To the Editor:

The comments received following my Letter to the Editor published May 28 (“Economics 101: The fluff factor”) about the Island-wide need for serious proactive planning and economic development have been virtually all positive. It seems as if the piece touched a vital nerve. Further, several examples which could be cited as prototypes for successful businesses or industries that we should encourage either came to mind or were mentioned, and this letter will pass along that information. Finally, several people wanted more information about the Island Institute in Rockland, Maine.

It is a nonprofit with a long history of “working to sustain Maine’s island and remote coastal communities. Our core program areas — including economic development, education, community energy, marine resources, and media — are driven by the requests of the community members themselves.” You can find more information at islandinstitute.org.

Mention should have been made of how Islanders have used the maritime environment to shape business ventures. In Vineyard Haven, there is actually an area of the waterfront which is devoted to and zoned for marine-oriented businesses. One of the key businesses is Martha’s Vineyard Shipyard, now about 160 years old (the third oldest Vineyard business), the subject of a deeply researched and beautifully written piece, “The Shipyard at 150,” by Tom Dunlop, published in the Martha’s Vineyard Magazine issue of summer 2006.

He wrote, “With the creation of this shipyard [in the mid-1800s], Vineyard Haven established itself as a harbor that did more than offer refuge and provisions to transient vessels or a wharf to passenger steamers. It would become a harbor that actually produced things — a working harbor, as its devotees call it today.”

The piece goes on to detail how Tom and Anne Hale bought the Shipyard in the early 1960s and began building Vineyard Vixens (sailboats) and Wasques (powerboats), which became iconic boats. The economics, however, of building GRP boats on the Vineyard in competition with the Far East did not work out, but the Shipyard, now owned and/or managed by their descendants — several generations of Hales — continues. The Shipyard, R.M. Packer and Tisbury Towing and Transportation, Gannon and Benjamin, West Marine, and Coastwise Packet Co./Black Dog Tall Ships, along with a few other maritime-oriented businesses, annually employ more than 100 Islanders, most of whom are employed year-round.

Another business which flourished in the ’60s, ’70s and ’80s was the seafood and fish business of Everett Poole in Menemsha. Poole’s Fish Market on the Harbor represented the retail side, which operated alongside a busy wholesale business, Menemsha Bites, the prepared-food side of the business, located on Basin Road. Everett recently told me that during the most active period, the businesses employed six to eight people year-round, and during sea-scalloping season, many more were hired to shuck.

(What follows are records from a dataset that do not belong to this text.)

Lemma txn_brelse s V H L M Dk t o sz i n :
  txn s V H L M Dk t o sz -> H !! i = Some n -> n ∉ M ->
  exists s', lbio (brelse i) s = Ok tt s' /\ txn s' V (delete i H) L M Dk t o sz.
Proof.
  intros (l & P & Hr & Hl & Hok & Hp & Hrest) Hi HM.
  destruct (rep_brelse _ _ _ _ _ _ _ _ _ i n Hr Hi) as (s' & E & R).
  { destruct (decide (n ∈ L)) as [HnL|]; [right|left; set_solver].
    destruct (pn_all _ _ Hp n HnL) as [j Hj].
    pose proof (rep_pin_held _ _ _ _ _ _ _ _ _ _ _ _ Hr Hi Hj) as ->. by eexists. }
  exists s'. split; [done|]. by exists l, P.
Qed.

Lemma txn_ext s V V' H L M Dk t o sz :
  txn s V H L M Dk t o sz -> (forall n, V' n = V n) -> txn s V' H L M Dk t o sz.
Proof. intros (l & P & Hr & Hrest) HV. exists l, P. split; [by eapply rep_ext|done]. Qed.

(** ** [begin_op] *)

Lemma begin_op_spec s V H L M Dk t o sz :
  txn s V H L M Dk t o sz ->
  begin_op s =
    if LOGSIZE <? Z.of_nat (length L) + (o + 1) * MAXOPBLOCKS then Blocked s
    else Ok tt (upd_lg (set_outstanding (o + 1)) s).
Proof.
  intros (l & P & Hr & Hl & Hok & Hp & Ho & Hc & Hs). unfold begin_op. run1.
  rewrite (rp_lg _ _ _ _ _ _ _ _ _ Hr), Hc, (lh_n _ _ _ _ Hl), Ho.
  by destruct (LOGSIZE <? Z.of_nat (length L) + (o + 1) * MAXOPBLOCKS).
Qed.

Other names which came to the surface were George C. (known as Carey) Matthiessen and others — all early researchers and oyster propagators (the efforts of the Martha’s Vineyard Shellfish Group and Rick Karney grew, in part, from those projects); John Hughes and the Lobster Hatchery; the late Mike Syslo, etc. Currently the value of oysters being produced by the eleven or twelve oyster farmers in Katama is enormous.

I am not ignoring the agricultural facets of the Island economy — my family is farming — but farming has been well publicized, although the grim economics of trying to produce to meet the demand aren’t well known. The cost of land (even permanently preserved) precludes larger farms, and the costs of transportation for trips to an FDA-approved slaughterhouse, for hay or feed, or to get equipment repaired, drive up expenses and virtually eliminate any possibility of profit. But the farmers struggle on.

We have a lot of successful examples from the past in other facets of an Island economy. If we build on them and use the wisdom of a group such as the Island Institute, we can move forward on a course with a much more optimistic and healthy outcome.